A Gentle Introduction to Degrees of Freedom in Machine Learning

By Jason Brownlee on August 19, 2020 in Statistics 14

Degrees of freedom is an important concept from statistics and engineering.

It is often employed to summarize the number of values used in the calculation of a statistic, such as a sample statistic or in a statistical hypothesis test.

In machine learning, the degrees of freedom may refer to the number of parameters in the model, such as the number of coefficients in a linear regression model or the number of weights in a deep learning neural network.

The concern is that if there are more degrees of freedom (model parameters) in machine learning, then the model is expected to overfit the training dataset. This is the common understanding from statistics. This expectation can be overcome through the use of regularization techniques, such as regularization linear regression and the suite of regularization methods available for deep learning neural network models.

In this post, you will discover degrees of freedom in statistics and machine learning.

After reading this post, you will know:

Degrees of freedom generally represents the number of points of control of a system.
In statistics, degrees of freedom is the number of observations used to calculate a statistic.
In machine learning, degrees of freedom is the number of parameters of a model.

Kick-start your project with my new book Statistics for Machine Learning, including step-by-step tutorials and the Python source code files for all examples.

Let’s get started.

A Gentle Introduction to Degrees of Freedom in Machine Learning
Photo by daveynin, some rights reserved.

Overview

This tutorial is divided into three parts; they are:

Degrees of Freedom
Degrees of Freedom in Statistics
Degrees of Freedom in Machine Learning
1. Degrees of Freedom for a Linear Regression Model
2. Degrees of Freedom for Linear Regression Error
3. Total Degrees of Freedom for Linear Regression
4. Negative Degrees of Freedom
5. Degrees of Freedom and Overfitting

Degrees of Freedom

Degrees of freedom represent the number of points of control of a system, model, or calculation.

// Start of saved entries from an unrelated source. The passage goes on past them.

(** A change of a timer that keeps its links and, while it is scheduled, its
    expiry time. *)
Lemma sched_inv_field s l a t t' :
  sched_inv s l -> ts_tmr s !! a = Some t -> timer_prev t' = timer_prev t -> timer_next t' = timer_next t ->
  (a ∈ l -> expire_time t' = expire_time t) -> sched_inv (set_tmr (<[a := t']> (ts_tmr s)) s) l.
Proof.
  intros Hi Ha Hp Hn He. destruct Hi as [H1 H2 H3 H4 H5 H6]. split; cbn [ts_rb ts_first ts_tmr set_tmr]; [done| |done|..].
  - assert (Hex : forall b, b ∈ l -> expire_of (<[a := t']> (ts_tmr s)) b = expire_of (ts_tmr s) b).
    { intros b Hb. unfold expire_of. destruct (decide (b = a)) as [->|Hne].
      - rewrite lookup_insert_eq, Ha. auto.
      - by rewrite lookup_insert_ne. }
    clear - H2 Hex. unfold sorted_by in *. induction H2 as [|x l Hl IH HF]; constructor; [apply IH; set_solver|].
    rewrite Forall_forall in *. intros b Hb. rewrite !Hex by set_solver. auto.
  - clear - H4 Ha Hp Hn. revert H4. generalize 0 at 1 3 as p. induction l as [|x l IH]; intros p; cbn; [done|].
    intros (tx & Hx & Hpx & Hnx & Hl). specialize (IH x Hl). destruct (decide (x = a)) as [->|Hne].
    + exists t'. rewrite lookup_insert_eq. rewrite Ha in Hx. injection Hx as <-.
      split; [done|]. split; [congruence|]. split; [congruence|done].
    + exists tx. by rewrite lookup_insert_ne.
  - intros b tb. destruct (decide (b = a)) as [->|Hne].
    + rewrite lookup_insert_eq. intros [= <-] Hnl. rewrite Hp, Hn. by eapply H5.
    + rewrite lookup_insert_ne by done. apply H5.
  - intros b tb. destruct (decide (b = a)) as [->|Hne]; [intros _; by eapply H6|].
    rewrite lookup_insert_ne by done. apply H6.
Qed.

Lemma place_notin cmp a l b : b ∈ place cmp a l <-> b = a \/ b ∈ l.
Proof. by rewrite place_perm, elem_of_cons. Qed.

(** ** Scheduling, rescheduling and cancelling *)

(** The timer [a] of [s'] is that of [s] up to links, interval and expiry,
    no other timer changed but in its links, and the rest of the state is
    the same but for the clock. *)
Definition sched_frame (s s' : tstate) (a : Z) (ival e : Z) : Prop :=
  (exists t t', ts_tmr s !! a = Some t /\ ts_tmr s' !! a = Some t' /\
    strip t' = strip (upd_expire e (upd_interval ival t))) /\
  (forall b, b <> a -> strip <$> (ts_tmr s' !! b) = strip <$> (ts_tmr s !! b)) /\
  ts_timers s' = ts_timers s /\ ts_count s' = ts_count s /\ ts_pool s' = ts_pool s /\
  ts_qid s' = ts_qid s /\ ts_stack s' = ts_stack s /\ ts_errno s' = ts_errno s.

(** The interval and the expiry time [__sched_timer] gives a timer. *)
Definition sched_target (clock : nat -> Z) (s : tstate) (t : timer_node) (expire : Z) : Z * Z :=
  if expire =? 0 then
    (interval t, if interval t =? AOSL_INVALID_TIMER_INTERVAL then u64 (-1)
                 else u64 (u64 (clock (ts_reads s)) + interval t))
  else (AOSL_INVALID_TIMER_INTERVAL, expire).

Lemma place_ext cmp cmp' a l : (forall b, b ∈ l -> cmp b = cmp' b) -> place cmp a l = place cmp' a l.
Proof.
  induction l as [|b l IH]; intros H; cbn; [done|]. rewrite H by set_solver.
  destruct (0 <? cmp' b); [done|]. rewrite IH; [done|]. intros; apply H; set_solver.
Qed.

Lemma later_insert m a t e (l : list Z) : a ∉ l -> forall b, b ∈ l -> later (<[a := t]> m) e b = later m e b.
Proof. intros Ha b Hb. unfold later, expire_of. rewrite lookup_insert_ne; [done|]. by intros ->. Qed.

Lemma upd_interval_id t : upd_interval (interval t) t = t.
Proof. by destruct t. Qed.

Lemma relinked_strip s s' b : relinked s s' -> strip <$> (ts_tmr s' !! b) = strip <$> (ts_tmr s !! b).
Proof. intros (r & f & m' & -> & Hs). cbn. rewrite <-!lookup_fmap. by rewrite Hs. Qed.

Section Sched.
Context (clock : nat -> Z) (fuel : nat).

(** The first half of [__sched_timer] sets the two fields. *)
Definition sched_set (timer expire : Z) : CM tstate unit :=
  if negb (expire =? 0) then
    do t <- tget timer;
    (when negb (interval t =? AOSL_INVALID_TIMER_INTERVAL)
     then tmod timer (upd_interval AOSL_INVALID_TIMER_INTERVAL)) ;;
    tmod timer (upd_expire expire)
  else
    do t <- tget timer;
    if negb (interval t =? AOSL_INVALID_TIMER_INTERVAL) then
      do now <- aosl_tick_now clock;
      tmod timer (upd_expire (u64 (now + interval t)))
    else tmod timer (upd_expire (u64 (-1))).

Lemma sched_set_wp s a t expire :
  ts_tmr s !! a = Some t ->
  wp (sched_set a expire) s (fun _ s1 => exists rd, let '(iv, e) := sched_target clock s t expire in
    s1 = set_reads rd (set_tmr (<[a := upd_expire e (upd_interval iv t)]> (ts_tmr s)) s)).
Proof.
  intros Ha. unfold sched_set, sched_target.
  destruct (Z.eqb_spec expire 0) as [->|He]; cbn [negb].
  - apply wp_bind. eapply tget_wp; [done|]. destruct (Z.eqb_spec (interval t) AOSL_INVALID_TIMER_INTERVAL); cbn [negb].
    + eapply tmod_wp; [done|]. exists (ts_reads s). rewrite upd_interval_id. by destruct s.
    + apply wp_bind. unfold aosl_tick_now. apply wp_bind, wp_get. apply wp_bind. unfold cput, wp at 1.
      apply wp_ret. eapply tmod_wp; [done|]. exists (S (ts_reads s)). by rewrite upd_interval_id.
  - apply wp_bind. eapply tget_wp; [done|]. destruct (Z.eqb_spec (interval t) AOSL_INVALID_TIMER_INTERVAL); cbn [negb].
    + apply wp_bind, wp_ret. eapply tmod_wp; [done|]. exists (ts_reads s).
      rewrite <-e, upd_interval_id. by destruct s.
    + apply wp_bind. eapply tmod_wp; [done|]. eapply tmod_wp; [apply lookup_insert_eq|].
      exists (ts_reads s). cbn [ts_tmr set_tmr]. rewrite insert_insert_eq. by destruct s.
Qed.

Lemma sched_timer_wp s l a t expire :
  sched_inv s l -> ts_tmr s !! a = Some t -> a ∉ l -> enough l fuel ->
  wp (__sched_timer clock fuel a expire) s (fun _ s' => let '(iv, e) := sched_target clock s t expire in
    sched_inv s' (place (later (ts_tmr s) e) a l) /\ sched_frame s s' a iv e).
Proof.
  intros Hi Ha Hn He. wstep sched_set_wp; [done|]. intros _ s1 [rd Hs1].
  destruct (sched_target clock s t expire) as [iv e]. subst s1.
  assert (Hi1 : sched_inv (set_reads rd (set_tmr (<[a := upd_expire e (upd_interval iv t)]> (ts_tmr s)) s)) l).
  { eapply (sched_inv_same (set_tmr (<[a := upd_expire e (upd_interval iv t)]> (ts_tmr s)) s)); try done.
    by eapply sched_inv_field. }
  wlast insert_timer_wp; [done|apply lookup_insert_eq|done|done|]. intros _ s2 [Hi2 Hr].
  rewrite (place_ext _ (later (ts_tmr s) e)) in Hi2 by (apply later_insert; done). split; [done|].
  pose proof (relinked_strip _ _ a Hr) as Ha2. cbn in Ha2. rewrite lookup_insert_eq in Ha2.
  destruct (ts_tmr s2 !! a) as [t2|] eqn:Ht2; [|done]. cbn in Ha2. apply (inj Some) in Ha2.
  split_and!; try (by destruct Hr as (r & f & m' & -> & _)).
  - exists t, t2. done.
  - intros b Hb. rewrite (relinked_strip _ _ b Hr). cbn. by rewrite lookup_insert_ne.
Qed.

(** Take a timer out of the schedule if it is in it. *)
Lemma cancel_wp s l a t :
  sched_inv s l -> ts_tmr s !! a = Some t -> enough l fuel ->
  wp (__cancel_timer_on_q fuel a) s (fun _ s' =>
    sched_inv s' (filter (fun x => x <> a) l) /\ relinked s s').
Proof.
  intros Hi Ha He. unfold __cancel_timer_on_q. apply wp_bind. eapply tget_wp; [done|].
  rewrite (sched_mark _ _ _ _ Hi Ha). destruct (bool_decide_reflect (a ∈ l)) as [Hin|Hn]; cbn [negb].
  - pose proof (sched_nodup _ _ Hi) as Hnd. apply list_elem_of_split in Hin as (L & R & ->).
    wlast unlink_timer_wp; [done..|]. intros _ s' [Hi' Hr]. split; [|done]. by rewrite filter_ne_split.
  - apply wp_ret. rewrite filter_ne_notin by done. split; [done|].
    exists (ts_rb s), (ts_first s), (ts_tmr s). split; [by destruct s|done].
Qed.
End Sched.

Each independent parameter that can change is a separate dimension in a d-dimensional space that defines the scope of values that may influence the system, where the specific observed or specified values are a single point in that space.

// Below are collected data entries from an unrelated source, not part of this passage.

Lemma synced_add q q0 l c hi ho hi' ba qu t p nf sy fo ts ob o q' :
  synced (MkSys q l c hi ho) -> shape (MkSys q l c hi ho) ba qu -> l !! t = Some p -> tries p sy fo -> (t = 0%nat -> sy = false) ->
  q_fos q0 = q_fos q -> q_syncs q0 = q_syncs q -> q_fos q !! fo = Some ob -> fo ∉ qu ->
  add_spec q_max q0 qu nf fo ts ob o q' ->
  synced (MkSys (drop_sync t o q') (<[t := after_try t sy fo o]> l) c hi' ho).
Proof.
  intros Hsy Hs Hp (Hh & Ho & Hq) Ht Ef Es Hob Hnq Hsp. destruct Hsp as [Hroom|e Hnf Hfull|Hnf Hfull]; cbn.
  - eapply synced_keep; [done|done| | | | | |done]; cbn.
    + rewrite Ho. destruct (Nat.eqb_spec t 0) as [E|E]; [by rewrite (Ht E)|by destruct sy].
    + by rewrite Hq.
    + right. by destruct (t =? 0)%nat.
    + intros a. rewrite Ef. apply same_fos_syncf, linked_fos_same; done.
    + done.
  - assert (Hfo : syncf (q_fos q) fo = if sy then Some t else None).
    { destruct sy; [|by eapply (sy_held _ Hsy)]. destruct (sy_obj _ Hsy t p fo Hp Ho) as [[? _]|[? _]]; [done|congruence]. }
    assert (Hmine : forall a, syncf (q_fos q) a = Some t -> a = fo).
    { intros a Ha. destruct (sy_fos _ Hsy _ _ Ha) as (p1 & Hp1 & Ho1 & _). cbn in Hp1. destruct sy; simplify_eq; congruence. }
    eapply synced_leave; [done|done|..]; cbn; try (by destruct (t =? 0)%nat).
    + intros Hc. destruct (sy_run _ Hsy _ Hc) as ((p1 & a & Hp1 & _ & Hq1) & _). cbn in Hp1. congruence.
    + intros a. rewrite syncf_delete, Ef. intros [Hne Ha]. by apply Hne, Hmine.
    + intros a t1 Ht1. rewrite syncf_delete, Ef. split; [naive_solver|]. intros Ha. split; [|done]. intros ->.
      rewrite Hfo in Ha. destruct sy; congruence.
    + by rewrite Es.
  - eapply synced_keep; [done|done| | | | |done|done]; cbn.
    + rewrite Ho. by destruct sy.
    + by rewrite Hq.
    + left. by rewrite Hh.
    + by rewrite Ef.
Qed.

(** The queue's thread has run an object. *)
Lemma synced_end q l k fo h hi ho hi' ho' ba qu ob q' :
  synced (MkSys q l (CRun k fo h) hi ho) -> shape (MkSys q l (CRun k fo h) hi ho) ba qu -> q_fos q !! fo = Some ob ->
  q_fos q' = delete fo (q_fos q) -> q_syncs q' = q_syncs q ->
  synced (MkSys q' l (CSyn k (fo_sync ob) h) hi' ho').
Proof.
  intros [H1 H2 H3 H4] Hs Hob Ef Es. cbn in *. assert (Hfo : syncf (q_fos q) fo = fo_sync ob) by (unfold syncf; by rewrite Hob).
  assert (Hnh : forall t p, l !! t = Some p -> held p <> Some fo).
  { intros t p Hp Hh. destruct (sh_held _ _ _ Hs t p fo Hp Hh) as (_ & Hx & _). apply Hx. unfold chain. cbn. set_solver. }
  split; cbn; rewrite ?Ef, ?Es.
  - intros a t Ha%syncf_delete. naive_solver.
  - intros t p a Hp Ha. destruct (H2 _ _ _ Hp Ha) as [[Hx Hy]|[Hq [Hx|[_ ?]]]]; [|by auto|done].
    destruct (decide (a = fo)) as [->|Hne]; [|left; by rewrite syncf_delete].
    right. split; [|right; split; [done|congruence]]. destruct p as [|? [] ?|[] ?|[] ?| | | |]; try done; by destruct (Hnh _ _ Hp).
  - intros t Ht. rewrite <-Hfo in Ht. destruct (H1 _ _ Ht) as (p & Hp & Ha & Hy). split; [|split; [done|]].
    + exists p, fo. split; [done|]. split; [done|]. destruct p as [|? [] ?|[] ?|[] ?| | | |]; try done; by destruct (Hnh _ _ Hp).
    + intros a [Hne Hx]%syncf_delete. destruct (H1 _ _ Hx) as (p1 & Hp1 & Ha1 & _). congruence.
  - intros t p a Hp Ha Ho. pose proof (H4 _ _ _ Hp Ha Ho) as Hx. destruct (syncf (delete fo (q_fos q)) a) eqn:E; [|done].
    apply syncf_delete in E as [_ E]. congruence.
Qed.

(** It tells the caller. *)
Lemma synced_signal q l k t h hi ho hi' ho' :
  synced (MkSys q l (CSyn k (Some t) h) hi ho) ->
  synced (MkSys (w_syncs (<[t := true]> (q_syncs q)) q) l (CSignal k h) hi' ho').
Proof.
  intros [H1 H2 H3 H4]. cbn in *. destruct (H3 t eq_refl) as ((p0 & a0 & Hp0 & Ha0 & Hq0) & Hs0 & Hn0). split; cbn; [| |done|done].
  - intros a t1 Ha. assert (t1 <> t) by (intros ->; by apply (Hn0 a)). rewrite lookup_insert_ne by done. eauto.
  - intros t1 p a Hp Ha. destruct (decide (t1 = t)) as [->|Ht].
    + right. rewrite Hp0 in Hp. injection Hp as <-. split; [done|]. left. by rewrite lookup_insert, decide_True by done.
    + rewrite lookup_insert_ne by done. destruct (H2 _ _ _ Hp Ha) as [?|[? [?|[_ ?]]]]; [auto|auto|congruence].
Qed.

Mathematically, the degrees of freedom is often represented using the Greek letter nu, which looks like a lower-case “v”.

It may also be abbreviated as “d.o.f,” “dof,” “d.f.,” or simply “df.”

Degrees of freedom is a term from statistics and engineering and may be used in machine learning.

Degrees of Freedom in Statistics

In statistics, the degrees of freedom is the number of values used in the calculation of a statistic that can change.

Degrees of freedom: Roughly, the minimum amount of data needed to calculate a statistic. More practically, it is a number, or numbers, used to approximate the number of observations in the data set for the purpose of determining statistical significance.

— Page 60, Statistics in Plain English, 3rd Edition, 2010.

It is calculated as the number of independent values used in the calculation of the statistic minus the number of statistics calculated.

degrees of freedom = number of independent values – number of statistics

For example, we may have 50 independent samples and we wish to calculate a statistic of the sample, like the mean. All 50 samples are used in the calculation and there is one statistic, so the number of degrees of freedom for the mean, in this case, is calculated as:

degrees of freedom = number of independent values – number of statistics
degrees of freedom = 50 – 1
degrees of freedom = 49

Degrees of freedom is often an important consideration in data distributions and statistical hypothesis tests. For example, it used to be common to have tables of statistical test critical values calculated for different common degrees of freedom (before calculating the statistic directly was easy and common).

So far, so good, but what about a model fit from data, such as in machine learning?

Degrees of Freedom in Machine Learning

In predictive modeling, the degrees of freedom often refers to the number of parameters in the model that are estimated from data.

This can also include both the coefficients of the model and the data used in the calculation of the error of the model.

The best case for understanding this is with a linear regression model.

Degrees of Freedom for a Linear Regression Model

Consider a linear regression model for a dataset that has two input variables.

We will require one coefficient in the model for each of the input variables, e.g. the model will have two parameters.

This model looks as follows, where x1 and x2 are the input variables and beta1 and beta2 are the model parameters.

yhat = x1 * beta1 + x2 * beta2

This linear regression model has two degrees of freedom because there are two parameters in the model that must be estimated from a training dataset. Adding one more column to the data (one more input variable) would add one more degree of freedom for the model.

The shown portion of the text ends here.